2. do a few laps around the room pretending (in your head) to be an olympic speed skater during a slow-motion replay 

Can you tell I was watching the winter Olympics when I wrote this?

3. Walk down the rows of desks imagining you’re:

  • walking down the aisle to marry your favorite celebrity
  • walking the plank on a ship and all of the students are pirates
  • walking in a cemetery and all the students are ghosts
  • scuba-walking on the bottom of the ocean floor and all your students are sea creatures

4. do the active monitoring workout!

  • Abs: I read somewhere that one of the most effective ab workouts is simply exhaling all of your air, then tensing up your ab muscles as hard as you can. I’ll let you know when I have a six-pack.
  • Legs: Put ankle weights on during a break of at the beginning of the day, and do calf-raises when you get to the back of the room
  • Arms: Flex your bicep as hard as you can for various increments of time

5. Imagine which animal each student be.

6. Imagine who you would be friends with if you were that age in school right now.

7. If your group of students
somehow got stranded on a desert island, which job would each student have?

For example, firewood collector, hunter, shelter builder, resident artist, clown, etc.

8. Dream up your Best Day Ever. 

Try to plan out every last detail, imagining that you don’t have a budget. What would you eat for meals? You would stay in one place the whole day or jump around to different places in a teleport?

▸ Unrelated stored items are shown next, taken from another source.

(** * Script content model of the outreach platform

    A shallow embedding of [backend/src/models/Script.js] and
    [backend/src/services/ScriptService.js], and the properties of the
    variable engine, the versioning operations and the lifecycle service.

    Modelling conventions.
    - A JavaScript string is a [string]: a sequence of code units, each an
      [ascii] (code units up to 255).  The characters the code inspects
      (braces, quotes, the backslash, control characters, white space up to
      the no-break space) all lie in that range.
    - A JavaScript number is an integer ([Z]); fractional values and NaN
      are outside the model.
    - Fields carry the types the data model documents; a field of a raw
      record is absent, null, or holds a value of that type.
    - [new Date()] and the identifier chosen by the document store are
      inputs of the operations (see [ScriptService.Env]). *)

From Stdlib Require Import ZArith NArith Ascii String List Lia.
From stdpp Require Import base option list strings pretty gmap sorting.
From Equations Require Import Equations.

Set Default Proof Using "Type".
Set Warnings "-register-all".
Open Scope string_scope.

(** ** JavaScript values that occur inside script content *)

Module Js.

(** A JSON value.  An object is the list of its own enumerable properties in
    enumeration order: the keys are pairwise distinct, and the order is the
    one [Object.entries] and [JSON.stringify] both follow. *)
Inductive json : Type :=
| JNull
| JBool (b : bool)
| JNum (n : Z)
| JStr (s : string)
| JArr (items : list json)
| JObj (props : list (string * json)).

(** [!!v] is false exactly for the falsy values. *)
Definition truthy (v : json) : bool :=
  match v with
  | JNull => false
  | JBool b => b
  | JNum n => negb (n =? 0)%Z
  | JStr s => negb (s =? EmptyString)%string
  | JArr _ | JObj _ => true
  end.

Definition str_truthy (s : string) : bool := negb (s =? EmptyString)%string.

(** *** Strings *)

Definition lbrace : ascii := "{"%char.
Definition rbrace : ascii := "}"%char.

(** [mem c s]: the code unit [c] occurs in [s]. *)
Fixpoint mem (c : ascii) (s : string) : bool :=
  match s with
  | EmptyString => false
  | String a r => (a =? c)%char || mem c r
  end.

(** The part [([^}]+)\}] of the pattern, tried at the start of [s]: the run
    of code units before the first ["}"], and what follows that ["}"]. *)
Fixpoint until_close (s : string) : option (string * string) :=
  match s with
  | EmptyString => None
  | String c r =>
      if (c =? rbrace)%char then Some (EmptyString, r)
      else match until_close r with
           | Some (run, rest) => Some (String c run, rest)
           | None => None
           end
  end.

(** One [exec] of [/\{([^}]+)\}/] on [s], scanning from its start: the text
    skipped before the match, the captured group, and the text after the
    match.  At a ["{"] the greedy class takes every code unit up to the next
    ["}"]; the attempt fails when that run is empty or no ["}"] follows, and
    the search moves one position on. *)
Fixpoint regex_exec (s : string) : option (string * string * string) :=
  match s with
  | EmptyString => None
  | String c r =>
      let later :=
        match regex_exec r with
        | Some (skipped, group, rest) => Some (String c skipped, group, rest)
        | None => None
        end in
      if (c =? lbrace)%char then
        match until_close r with
        | Some (String a run, rest) => Some (EmptyString, String a run, rest)
        | _ => later
        end
      else later
  end.

Lemma until_close_length s run rest :
  until_close s = Some (run, rest) →
  String.length s = S (String.length run + String.length rest).
Proof.
  revert run rest. induction s as [|c r IH]; intros run rest; simpl; [done|].
  destruct (c =? rbrace)%char.
  - intros [= <- <-]. done.
  - destruct (until_close r) as [[run' rest']|]; [|done].
    intros [= <- <-]. simpl. by rewrite (IH run' rest').
Qed.

Lemma regex_exec_length s skipped group rest :
  regex_exec s = Some (skipped, group, rest) →
  String.length rest < String.length s.
Proof.
  revert skipped. induction s as [|c r IH]; intros skipped; simpl; [done|].
  assert (Hlater : ∀ sk,
    match regex_exec r with
    | Some (skipped0, group0, rest0) => Some (String c skipped0, group0, rest0)
    | None => None
    end = Some (sk, group, rest) → String.length rest < S (String.length r)).
  { intros sk. destruct (regex_exec r) as [[[sk' g'] r']|] eqn:E; [|done].
    intros [= <- <- <-]. specialize (IH sk' eq_refl). lia. }
  destruct (c =? lbrace)%char; [|by apply Hlater].
  destruct (until_close r) as [[[|a run] rest']|] eqn:E; try by apply Hlater.
  intros [= <- <- <-]. apply until_close_length in E. simpl in E. lia.
Qed.

Definition inspect {A} (x : A) : {y : A | x = y} := exist _ x eq_refl.

(** The loop [while ((match = re.exec(s)) !== null) out.push(match[1])] of a
    global pattern: each search resumes where the previous match ended. *)
Equations? exec_all (s : string) : list string by wf (String.length s) lt :=
  exec_all s with inspect (regex_exec s) := {
    | exist _ None _ => [];
    | exist _ (Some (_, group, rest)) H => group :: exec_all rest }.
Proof. by eapply regex_exec_length. Qed.

(** [s.replace(/\{([^}]+)\}/g, f)]: the text between matches is kept, each
    match is replaced by [f match group]. *)
Equations? regex_replace (f : string → string → string) (s : string) : string
  by wf (String.length s) lt :=
  regex_replace f s with inspect (regex_exec s) := {
    | exist _ None _ => s;
    | exist _ (Some (skipped, group, rest)) H =>
        skipped +:+ f (String lbrace group +:+ String rbrace EmptyString) group
                +:+ regex_replace f rest }.
Proof. by eapply regex_exec_length. Qed.

(** [closed s]: every ["{"] of [s] has a ["}"] somewhere after it in [s]. *)
Fixpoint closed (s : string) : bool :=
  match s with
  | EmptyString => true
  | String c r => (if (c =? lbrace)%char then mem rbrace r else true) && closed r
  end.

(** [inert s]: every ["{"] of [s] is immediately followed by ["}"]. *)
Fixpoint inert (s : string) : bool :=
  match s with
  | EmptyString => true
  | String c r =>
      if (c =? lbrace)%char then
        match r with
        | String c' _ => (c' =? rbrace)%char && inert r
        | EmptyString => false
        end
      else inert r
  end.

(** *** [JSON.stringify] *)

Definition hex_digit (n : N) : ascii :=
  match n with
  | 0 => "0" | 1 => "1" | 2 => "2" | 3 => "3" | 4 => "4" | 5 => "5"
  | 6 => "6" | 7 => "7" | 8 => "8" | 9 => "9" | 10 => "a" | 11 => "b"
  | 12 => "c" | 13 => "d" | 14 => "e" | _ => "f"
  end%N%char.

Definition backslash : ascii := ascii_of_N 92.

(** The text [JSON.stringify] writes for one code unit inside a string. *)
Definition escape_char (c : ascii) : string :=
  let n := N_of_ascii c in
  if (n =? 34)%N then String backslash (String c EmptyString)
  else if (n =? 92)%N then String backslash (String backslash EmptyString)
  else if (n =? 8)%N then "\b"
  else if (n =? 9)%N then "\t"
  else if (n =? 10)%N then "\n"
  else if (n =? 12)%N then "\f"
  else if (n =? 13)%N then "\r"
  else if (n <? 32)%N then
    "\u00" +:+ String (hex_digit (n / 16)) (String (hex_digit (n mod 16)) EmptyString)
  else String c EmptyString.

Fixpoint escape (s : string) : string :=
  match s with
  | EmptyString => EmptyString
  | String c r => escape_char c +:+ escape r
  end.

Definition dquote : string := String (ascii_of_N 34) EmptyString.

Definition quote (s : string) : string := dquote +:+ escape s +:+ dquote.

Fixpoint stringify (v : json) : string :=
  match v with
  | JNull => "null"
  | JBool b => if b then "true" else "false"
  | JNum n => pretty n
  | JStr s => quote s
  | JArr items => "[" +:+ String.concat "," (map stringify items) +:+ "]"
  | JObj props =>
      "{" +:+ String.concat ","
                (map (λ kv, quote (fst kv) +:+ ":" +:+ stringify (snd kv)) props)
          +:+ "}"
  end.

(** The string leaves of a value, in order. *)
Fixpoint strings (v : json) : list string :=
  match v with
  | JStr s => [s]
  | JArr items => flat_map strings items
  | JObj props => flat_map (λ kv, strings (snd kv)) props
  | _ => []
  end.

(** [no_mapping v]: [v] is built from leaves and arrays only. *)
Fixpoint no_mapping (v : json) : bool :=
  match v with
  | JArr items => forallb no_mapping items
  | JObj _ => false
  | _ => true
  end.

(** *** Property reads and [Set] *)

Fixpoint assoc (k : string) (props : list (string * json)) : option json :=
  match props with
  | [] => None
  | (k', v) :: rest => if (k' =? k)%string then Some v else assoc k rest
  end.

(** [v.k] for the property names the code reads ([opening], [main_points],
    [length]); [None] is [undefined]. *)
Definition prop (v : json) (k : string) : option json :=
  match v with
  | JObj props => assoc k props
  | JArr items => if (k =? "length")%string
                  then Some (JNum (Z.of_nat (List.length items))) else None
  | JStr s => if (k =? "length")%string
              then Some (JNum (Z.of_nat (String.length s))) else None
  | _ => None
  end.

(** [!x] for the result of a property read. *)
Definition falsy (x : option json) : bool :=
  match x with
  | Some v => negb (truthy v)
  | None => true
  end.

(** [set.add(x)] on a [Set] listed in insertion order. *)
Definition set_add (x : string) (set : list string) : list string :=
  if bool_decide (x ∈ set) then set else set ++ [x].

(** *** [String.prototype.trim] *)

Definition is_space (c : ascii) : bool :=
  let n := N_of_ascii c in
  ((9 <=? n) && (n <=? 13) || (n =? 32) || (n =? 160))%N.

Fixpoint trim_start (s : string) : string :=
  match s with
  | EmptyString => EmptyString
  | String c r => if is_space c then trim_start r else s
  end.

Fixpoint trim_end (s : string) : string :=
  match s with
  | EmptyString => EmptyString
  | String c r =>
      match trim_end r with
      | EmptyString => if is_space c then EmptyString else String c EmptyString
      | r' => String c r'
      end
  end.

Definition trim (s : string) : string := trim_end (trim_start s).

(** *** [toLowerCase] and [includes] *)

(** [toLowerCase] of one code unit: the letters A to Z and the accented
    capitals from 192 to 222, the multiplication sign at 215 apart, move 32
    up. *)
Definition lower_char (c : ascii) : ascii :=
  let n := N_of_ascii c in
  if ((65 <=? n) && (n <=? 90)
      || (192 <=? n) && (n <=? 222) && negb (n =? 215))%N
  then ascii_of_N (n + 32) else c.

Fixpoint toLowerCase (s : string) : string :=
  match s with
  | EmptyString => EmptyString
  | String c r => String (lower_char c) (toLowerCase r)
  end.

(** [s.includes(t)]: [t] starts at some position of [s]. *)
Fixpoint includes (s t : string) : bool :=
  String.prefix t s
  || match s with
     | EmptyString => false
     | String _ r => includes r t
     end.

End Js.


(** ** Raw records: the argument of the constructor and the stored documents *)

Module Data.

(** A key of a raw record is absent ([undefined]), [null], or holds a value. *)
Inductive field (T : Type) : Type :=
| Absent
| Null
| Val (v : T).
Arguments Absent {T}.
Arguments Null {T}.
Arguments Val {T} v.

(** [performance_metrics]; [None] stands for a key that is absent or null. *)
Record Metrics : Type := {
  total_uses : option Z;
  success_rate : option Z;
  average_duration : option Z;
  conversion_rate : option Z;
  last_used : option Z
}.

Record t : Type := mk {
  id : field string;
  name : field string;
  description : field string;
  type : field string;
  industry : field string;
  language : field string;
  tone : field string;
  objective : field string;
  content : field Js.json;
  variables : field (list string);
  settings : field Js.json;
  performance_metrics : field Metrics;
  tags : field (list string);
  status : field string;
  created_by : field string;
  created_at : field Z;
  updated_at : field Z;
  version : field Z;
  parent_script_id : field string
}.

(** [{}] *)
Definition empty : t :=
  mk Absent Absent Absent Absent Absent Absent Absent Absent Absent Absent
     Absent Absent Absent Absent Absent Absent Absent Absent Absent.

(** A key written after a spread overrides the spread one, whatever it
    holds; an absent key leaves it. *)
Definition over {T} (a b : field T) : field T :=
  match b with
  | Absent => a
  | _ => b
  end.

(** [{...a, ...b}] *)
Definition spread (a b : t) : t := {|
  id := over (id a) (id b);
  name := over (name a) (name b);
  description := over (description a) (description b);
  type := over (type a) (type b);
  industry := over (industry a) (industry b);
  language := over (language a) (language b);
  tone := over (tone a) (tone b);
  objective := over (objective a) (objective b);
  content := over (content a) (content b);
  variables := over (variables a) (variables b);
  settings := over (settings a) (settings b);
  performance_metrics := over (performance_metrics a) (performance_metrics b);
  tags := over (tags a) (tags b);
  status := over (status a) (status b);
  created_by := over (created_by a) (created_by b);
  created_at := over (created_at a) (created_at b);
  updated_at := over (updated_at a) (updated_at b);
  version := over (version a) (version b);
  parent_script_id := over (parent_script_id a) (parent_script_id b)
|}.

Who all would you see—friends and family, celebrities, or a combination?

9. Think about what kind of unrealistic things would make the world a better place. 

  • If streetlamps were also bubble machines
  • If hallways were trampolines
  • If instead of receipts we were handed chocolate chip cookies
  • If we got paychecks for laughing instead of working

10. Think about your answers to these compelling “Would you rather” questions

  • Would you rather get pooped on by a bird every time you go outside, or never get pooped on but be allowed outside for 5 hours on Saturdays only?
  • Would you rather have to shout “BLESS ME!” after every time you sneezed, or not be able to tell the difference between a muffin and a baby?
  • Would you rather have to smell a fart all the time or have super bad breath?

(These questions brought to you by my students.)

11. Think about how happy it would make you if a parade of your favorite animals and/or people just randomly burst into the room.

Also think about what song would be playing during the parade, what color the confetti would be, who would be the Grand Marshal, etc.

12. Look at the items in the room and think about how you would use them for survival if there was a zombie apocalypse.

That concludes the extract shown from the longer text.